Task prompt: Look below for the line holding "a [kstring] is" and the line holding "(** [_data[i]] read. *)". Transcribe exactly those lines and all lines between them, nothing more.

[Start of section]

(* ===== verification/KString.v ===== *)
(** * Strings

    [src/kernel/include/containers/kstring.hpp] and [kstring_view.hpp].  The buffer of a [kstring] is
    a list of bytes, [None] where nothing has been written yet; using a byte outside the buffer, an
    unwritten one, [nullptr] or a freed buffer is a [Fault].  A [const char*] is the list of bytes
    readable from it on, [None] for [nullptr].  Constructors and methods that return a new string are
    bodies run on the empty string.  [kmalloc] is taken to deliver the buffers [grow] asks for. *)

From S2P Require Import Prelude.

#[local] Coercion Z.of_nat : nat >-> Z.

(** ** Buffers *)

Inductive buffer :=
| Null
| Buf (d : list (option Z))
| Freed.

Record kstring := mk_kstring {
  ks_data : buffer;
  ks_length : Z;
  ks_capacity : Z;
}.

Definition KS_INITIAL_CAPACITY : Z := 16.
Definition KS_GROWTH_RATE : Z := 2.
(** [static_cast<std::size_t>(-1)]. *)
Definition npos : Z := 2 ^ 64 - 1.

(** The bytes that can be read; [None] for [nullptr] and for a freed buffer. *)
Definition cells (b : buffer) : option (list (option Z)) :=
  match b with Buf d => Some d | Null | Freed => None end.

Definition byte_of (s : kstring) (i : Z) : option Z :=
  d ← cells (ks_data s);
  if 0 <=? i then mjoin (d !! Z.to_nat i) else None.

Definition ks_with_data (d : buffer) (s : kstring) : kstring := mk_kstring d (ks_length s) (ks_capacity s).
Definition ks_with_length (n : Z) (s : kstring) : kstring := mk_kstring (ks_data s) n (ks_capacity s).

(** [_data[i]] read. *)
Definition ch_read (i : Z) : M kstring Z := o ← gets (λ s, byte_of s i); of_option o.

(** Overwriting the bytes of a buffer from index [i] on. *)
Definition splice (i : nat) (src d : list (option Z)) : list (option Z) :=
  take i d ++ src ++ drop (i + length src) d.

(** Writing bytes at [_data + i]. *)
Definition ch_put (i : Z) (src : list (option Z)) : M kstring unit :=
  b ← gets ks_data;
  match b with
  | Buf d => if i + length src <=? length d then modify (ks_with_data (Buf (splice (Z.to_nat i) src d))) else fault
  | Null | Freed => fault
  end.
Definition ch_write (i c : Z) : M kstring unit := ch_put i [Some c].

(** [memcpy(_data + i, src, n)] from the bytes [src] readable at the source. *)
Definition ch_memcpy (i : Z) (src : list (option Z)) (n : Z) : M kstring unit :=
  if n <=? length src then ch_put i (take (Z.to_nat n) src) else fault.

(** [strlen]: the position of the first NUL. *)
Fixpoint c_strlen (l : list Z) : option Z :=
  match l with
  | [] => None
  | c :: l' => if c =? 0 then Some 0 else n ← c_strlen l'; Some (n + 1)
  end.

[End of section]
[Start of section]

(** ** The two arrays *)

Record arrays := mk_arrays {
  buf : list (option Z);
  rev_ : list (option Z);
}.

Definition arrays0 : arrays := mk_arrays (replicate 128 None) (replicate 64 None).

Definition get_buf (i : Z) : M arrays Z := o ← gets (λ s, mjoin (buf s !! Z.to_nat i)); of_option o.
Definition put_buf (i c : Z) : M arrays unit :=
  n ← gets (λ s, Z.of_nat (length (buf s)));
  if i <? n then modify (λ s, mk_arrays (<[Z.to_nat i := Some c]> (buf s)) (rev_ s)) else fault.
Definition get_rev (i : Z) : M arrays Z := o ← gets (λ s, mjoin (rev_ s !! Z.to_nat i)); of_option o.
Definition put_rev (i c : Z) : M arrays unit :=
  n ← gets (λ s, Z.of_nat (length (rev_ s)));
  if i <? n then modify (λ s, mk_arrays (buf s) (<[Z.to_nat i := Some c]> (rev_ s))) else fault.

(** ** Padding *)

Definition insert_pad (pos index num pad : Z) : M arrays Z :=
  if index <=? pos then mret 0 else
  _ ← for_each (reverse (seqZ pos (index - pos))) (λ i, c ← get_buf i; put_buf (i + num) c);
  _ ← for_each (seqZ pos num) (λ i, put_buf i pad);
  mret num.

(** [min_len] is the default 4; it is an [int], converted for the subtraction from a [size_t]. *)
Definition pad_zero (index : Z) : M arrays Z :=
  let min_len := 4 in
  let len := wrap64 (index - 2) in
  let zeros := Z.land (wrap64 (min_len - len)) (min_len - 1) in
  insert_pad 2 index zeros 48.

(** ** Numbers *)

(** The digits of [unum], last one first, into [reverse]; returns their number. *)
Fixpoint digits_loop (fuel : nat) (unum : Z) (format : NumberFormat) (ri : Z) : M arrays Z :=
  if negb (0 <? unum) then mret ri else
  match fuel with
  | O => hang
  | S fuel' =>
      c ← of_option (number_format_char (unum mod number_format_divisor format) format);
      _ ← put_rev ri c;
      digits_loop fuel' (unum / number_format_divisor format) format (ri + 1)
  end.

[End of section]
[Start of section]

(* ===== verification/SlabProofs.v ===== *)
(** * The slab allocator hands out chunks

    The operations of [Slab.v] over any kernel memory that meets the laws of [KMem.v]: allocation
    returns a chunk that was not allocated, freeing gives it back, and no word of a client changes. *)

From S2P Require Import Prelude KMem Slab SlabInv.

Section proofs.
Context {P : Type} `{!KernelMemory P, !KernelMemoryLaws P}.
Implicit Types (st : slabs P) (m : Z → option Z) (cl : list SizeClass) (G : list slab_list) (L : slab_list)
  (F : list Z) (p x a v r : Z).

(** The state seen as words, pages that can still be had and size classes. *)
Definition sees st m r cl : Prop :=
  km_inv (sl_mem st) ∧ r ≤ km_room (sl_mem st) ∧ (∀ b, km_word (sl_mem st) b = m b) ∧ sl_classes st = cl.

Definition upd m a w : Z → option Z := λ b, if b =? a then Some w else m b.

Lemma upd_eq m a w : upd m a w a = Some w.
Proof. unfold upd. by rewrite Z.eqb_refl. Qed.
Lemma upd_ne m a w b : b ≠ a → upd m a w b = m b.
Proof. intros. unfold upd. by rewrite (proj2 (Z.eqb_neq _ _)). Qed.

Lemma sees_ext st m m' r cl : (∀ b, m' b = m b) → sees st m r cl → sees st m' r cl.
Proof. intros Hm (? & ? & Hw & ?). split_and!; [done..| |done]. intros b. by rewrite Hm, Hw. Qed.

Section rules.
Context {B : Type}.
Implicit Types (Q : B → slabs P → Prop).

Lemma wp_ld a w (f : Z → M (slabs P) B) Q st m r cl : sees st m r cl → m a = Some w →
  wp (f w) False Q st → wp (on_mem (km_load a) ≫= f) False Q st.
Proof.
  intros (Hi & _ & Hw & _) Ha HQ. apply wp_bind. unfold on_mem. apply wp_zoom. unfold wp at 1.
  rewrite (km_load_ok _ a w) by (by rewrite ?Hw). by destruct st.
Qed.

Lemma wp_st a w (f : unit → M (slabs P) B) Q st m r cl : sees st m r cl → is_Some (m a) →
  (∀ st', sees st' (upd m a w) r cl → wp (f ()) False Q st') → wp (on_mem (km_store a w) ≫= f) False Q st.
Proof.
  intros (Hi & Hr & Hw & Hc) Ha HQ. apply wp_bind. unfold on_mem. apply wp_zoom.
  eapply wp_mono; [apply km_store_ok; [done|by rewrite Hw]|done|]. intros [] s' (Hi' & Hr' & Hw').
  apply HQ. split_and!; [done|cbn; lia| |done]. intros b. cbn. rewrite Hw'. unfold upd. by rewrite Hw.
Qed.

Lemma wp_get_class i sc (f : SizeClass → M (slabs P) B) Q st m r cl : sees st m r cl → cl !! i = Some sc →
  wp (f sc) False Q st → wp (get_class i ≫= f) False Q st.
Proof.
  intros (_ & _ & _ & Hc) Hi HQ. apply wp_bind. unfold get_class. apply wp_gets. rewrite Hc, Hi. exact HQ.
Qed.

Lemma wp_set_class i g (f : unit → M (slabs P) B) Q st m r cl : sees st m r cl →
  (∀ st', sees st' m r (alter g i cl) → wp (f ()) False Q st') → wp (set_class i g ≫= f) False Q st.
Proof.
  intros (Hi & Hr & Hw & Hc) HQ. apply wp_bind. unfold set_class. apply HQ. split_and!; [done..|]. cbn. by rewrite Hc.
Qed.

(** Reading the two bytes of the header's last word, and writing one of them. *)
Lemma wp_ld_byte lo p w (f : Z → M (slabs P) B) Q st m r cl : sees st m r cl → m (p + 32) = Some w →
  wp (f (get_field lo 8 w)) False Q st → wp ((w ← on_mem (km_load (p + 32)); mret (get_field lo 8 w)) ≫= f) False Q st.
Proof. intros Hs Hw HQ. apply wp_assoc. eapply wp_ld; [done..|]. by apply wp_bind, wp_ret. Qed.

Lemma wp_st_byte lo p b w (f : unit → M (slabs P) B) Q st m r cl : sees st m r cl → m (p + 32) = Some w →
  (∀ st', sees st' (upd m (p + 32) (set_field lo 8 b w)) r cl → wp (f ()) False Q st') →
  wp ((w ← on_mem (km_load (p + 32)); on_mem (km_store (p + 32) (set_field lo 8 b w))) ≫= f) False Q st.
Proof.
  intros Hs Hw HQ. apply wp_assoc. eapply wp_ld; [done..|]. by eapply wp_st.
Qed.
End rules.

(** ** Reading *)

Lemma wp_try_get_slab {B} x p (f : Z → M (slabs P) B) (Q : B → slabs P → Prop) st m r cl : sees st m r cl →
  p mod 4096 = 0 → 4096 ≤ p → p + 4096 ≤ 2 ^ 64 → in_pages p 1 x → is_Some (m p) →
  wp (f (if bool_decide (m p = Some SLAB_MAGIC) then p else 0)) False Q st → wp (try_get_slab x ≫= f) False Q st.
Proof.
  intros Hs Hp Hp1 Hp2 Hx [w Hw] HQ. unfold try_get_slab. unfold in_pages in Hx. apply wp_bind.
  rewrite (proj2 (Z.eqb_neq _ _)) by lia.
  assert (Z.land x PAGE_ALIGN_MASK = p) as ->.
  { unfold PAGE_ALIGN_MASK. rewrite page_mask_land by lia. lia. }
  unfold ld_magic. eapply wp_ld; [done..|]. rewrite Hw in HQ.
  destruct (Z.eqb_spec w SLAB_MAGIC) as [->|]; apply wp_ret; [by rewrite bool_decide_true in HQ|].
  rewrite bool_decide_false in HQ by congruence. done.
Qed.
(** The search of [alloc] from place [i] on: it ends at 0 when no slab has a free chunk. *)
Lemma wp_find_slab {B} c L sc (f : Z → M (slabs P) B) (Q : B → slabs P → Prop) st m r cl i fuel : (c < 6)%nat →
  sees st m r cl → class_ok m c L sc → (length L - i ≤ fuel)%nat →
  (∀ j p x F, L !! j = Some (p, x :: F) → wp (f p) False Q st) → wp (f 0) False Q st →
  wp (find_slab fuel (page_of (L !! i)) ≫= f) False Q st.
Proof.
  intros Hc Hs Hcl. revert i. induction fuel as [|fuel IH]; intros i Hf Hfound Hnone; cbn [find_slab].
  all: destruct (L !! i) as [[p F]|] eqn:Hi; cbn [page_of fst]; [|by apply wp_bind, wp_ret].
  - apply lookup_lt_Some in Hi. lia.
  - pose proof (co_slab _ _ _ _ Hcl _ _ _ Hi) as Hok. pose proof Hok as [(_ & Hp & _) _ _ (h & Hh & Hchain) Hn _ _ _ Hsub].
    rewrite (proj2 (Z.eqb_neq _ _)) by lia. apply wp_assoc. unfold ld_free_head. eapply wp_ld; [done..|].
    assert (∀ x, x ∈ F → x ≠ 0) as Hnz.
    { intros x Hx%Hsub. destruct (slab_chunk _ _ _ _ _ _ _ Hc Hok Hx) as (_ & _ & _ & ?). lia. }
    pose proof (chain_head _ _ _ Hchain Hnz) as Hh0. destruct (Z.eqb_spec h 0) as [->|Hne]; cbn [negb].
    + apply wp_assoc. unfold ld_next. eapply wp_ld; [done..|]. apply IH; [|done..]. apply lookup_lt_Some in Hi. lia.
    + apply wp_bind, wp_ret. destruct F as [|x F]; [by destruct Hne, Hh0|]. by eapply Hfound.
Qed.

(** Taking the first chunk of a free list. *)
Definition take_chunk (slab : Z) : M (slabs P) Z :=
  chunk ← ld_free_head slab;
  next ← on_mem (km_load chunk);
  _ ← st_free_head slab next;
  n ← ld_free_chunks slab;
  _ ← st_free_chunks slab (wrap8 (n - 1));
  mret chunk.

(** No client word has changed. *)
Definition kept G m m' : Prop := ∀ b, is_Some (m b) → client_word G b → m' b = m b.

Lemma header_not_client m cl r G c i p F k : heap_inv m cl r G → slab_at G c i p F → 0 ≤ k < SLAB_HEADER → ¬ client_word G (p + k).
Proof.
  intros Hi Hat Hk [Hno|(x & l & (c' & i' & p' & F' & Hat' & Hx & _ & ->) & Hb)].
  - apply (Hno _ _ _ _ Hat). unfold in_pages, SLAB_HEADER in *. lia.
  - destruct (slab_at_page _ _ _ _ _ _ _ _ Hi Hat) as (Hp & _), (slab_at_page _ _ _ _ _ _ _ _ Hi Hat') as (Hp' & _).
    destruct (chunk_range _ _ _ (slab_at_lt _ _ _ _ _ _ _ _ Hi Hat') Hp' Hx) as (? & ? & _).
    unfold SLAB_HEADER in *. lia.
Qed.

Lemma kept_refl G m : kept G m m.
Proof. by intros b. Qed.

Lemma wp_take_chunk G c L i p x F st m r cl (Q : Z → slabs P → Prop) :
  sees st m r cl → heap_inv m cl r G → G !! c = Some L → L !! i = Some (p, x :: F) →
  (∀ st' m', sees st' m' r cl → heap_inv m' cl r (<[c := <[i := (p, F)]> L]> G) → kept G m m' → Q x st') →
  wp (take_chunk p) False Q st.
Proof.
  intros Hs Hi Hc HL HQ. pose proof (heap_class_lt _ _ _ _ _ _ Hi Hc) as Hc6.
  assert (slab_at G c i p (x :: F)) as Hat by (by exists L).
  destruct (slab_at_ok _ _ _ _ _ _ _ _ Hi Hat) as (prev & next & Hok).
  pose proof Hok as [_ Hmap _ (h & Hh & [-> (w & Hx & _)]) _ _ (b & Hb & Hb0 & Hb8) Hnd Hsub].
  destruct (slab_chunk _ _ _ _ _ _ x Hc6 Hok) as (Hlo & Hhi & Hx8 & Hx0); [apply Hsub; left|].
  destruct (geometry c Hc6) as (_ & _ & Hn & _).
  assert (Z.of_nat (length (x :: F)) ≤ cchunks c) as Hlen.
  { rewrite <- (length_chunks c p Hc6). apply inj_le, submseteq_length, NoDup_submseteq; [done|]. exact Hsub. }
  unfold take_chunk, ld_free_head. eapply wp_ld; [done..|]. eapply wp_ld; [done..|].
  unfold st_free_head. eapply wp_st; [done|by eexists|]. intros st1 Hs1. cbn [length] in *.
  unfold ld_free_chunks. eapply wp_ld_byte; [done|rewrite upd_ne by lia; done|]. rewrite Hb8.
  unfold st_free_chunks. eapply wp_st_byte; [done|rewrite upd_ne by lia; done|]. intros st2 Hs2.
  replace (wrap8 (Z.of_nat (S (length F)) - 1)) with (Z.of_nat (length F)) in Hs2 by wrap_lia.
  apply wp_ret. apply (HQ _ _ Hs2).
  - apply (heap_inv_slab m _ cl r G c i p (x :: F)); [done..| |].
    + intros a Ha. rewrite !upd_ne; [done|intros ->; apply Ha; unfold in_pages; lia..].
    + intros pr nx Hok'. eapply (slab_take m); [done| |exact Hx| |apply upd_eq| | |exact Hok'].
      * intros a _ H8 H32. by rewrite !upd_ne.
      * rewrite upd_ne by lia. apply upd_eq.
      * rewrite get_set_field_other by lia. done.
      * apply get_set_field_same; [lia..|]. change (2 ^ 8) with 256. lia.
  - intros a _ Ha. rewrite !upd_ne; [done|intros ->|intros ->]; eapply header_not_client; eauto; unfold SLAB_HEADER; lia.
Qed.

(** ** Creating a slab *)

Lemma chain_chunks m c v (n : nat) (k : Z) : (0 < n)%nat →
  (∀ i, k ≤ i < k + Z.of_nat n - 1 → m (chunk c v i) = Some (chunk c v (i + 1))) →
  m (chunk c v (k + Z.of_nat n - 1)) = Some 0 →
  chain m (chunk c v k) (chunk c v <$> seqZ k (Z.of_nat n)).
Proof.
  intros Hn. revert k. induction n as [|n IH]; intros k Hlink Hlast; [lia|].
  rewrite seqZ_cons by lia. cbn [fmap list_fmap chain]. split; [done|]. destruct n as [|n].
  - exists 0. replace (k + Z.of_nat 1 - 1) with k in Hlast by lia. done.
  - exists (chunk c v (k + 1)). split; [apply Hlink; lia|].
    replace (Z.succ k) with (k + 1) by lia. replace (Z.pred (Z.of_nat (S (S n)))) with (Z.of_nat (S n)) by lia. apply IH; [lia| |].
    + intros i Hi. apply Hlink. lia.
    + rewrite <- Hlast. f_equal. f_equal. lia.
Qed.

[End of section]

Solution to this exercise:
    [src/kernel/include/containers/kstring.hpp] and [kstring_view.hpp].  The buffer of a [kstring] is
    a list of bytes, [None] where nothing has been written yet; using a byte outside the buffer, an
    unwritten one, [nullptr] or a freed buffer is a [Fault].  A [const char*] is the list of bytes
    readable from it on, [None] for [nullptr].  Constructors and methods that return a new string are
    bodies run on the empty string.  [kmalloc] is taken to deliver the buffers [grow] asks for. *)

From S2P Require Import Prelude.

#[local] Coercion Z.of_nat : nat >-> Z.

(** ** Buffers *)

Inductive buffer :=
| Null
| Buf (d : list (option Z))
| Freed.

Record kstring := mk_kstring {
  ks_data : buffer;
  ks_length : Z;
  ks_capacity : Z;
}.

Definition KS_INITIAL_CAPACITY : Z := 16.
Definition KS_GROWTH_RATE : Z := 2.
(** [static_cast<std::size_t>(-1)]. *)
Definition npos : Z := 2 ^ 64 - 1.

(** The bytes that can be read; [None] for [nullptr] and for a freed buffer. *)
Definition cells (b : buffer) : option (list (option Z)) :=
  match b with Buf d => Some d | Null | Freed => None end.

Definition byte_of (s : kstring) (i : Z) : option Z :=
  d ← cells (ks_data s);
  if 0 <=? i then mjoin (d !! Z.to_nat i) else None.

Definition ks_with_data (d : buffer) (s : kstring) : kstring := mk_kstring d (ks_length s) (ks_capacity s).
Definition ks_with_length (n : Z) (s : kstring) : kstring := mk_kstring (ks_data s) n (ks_capacity s).

(** [_data[i]] read. *)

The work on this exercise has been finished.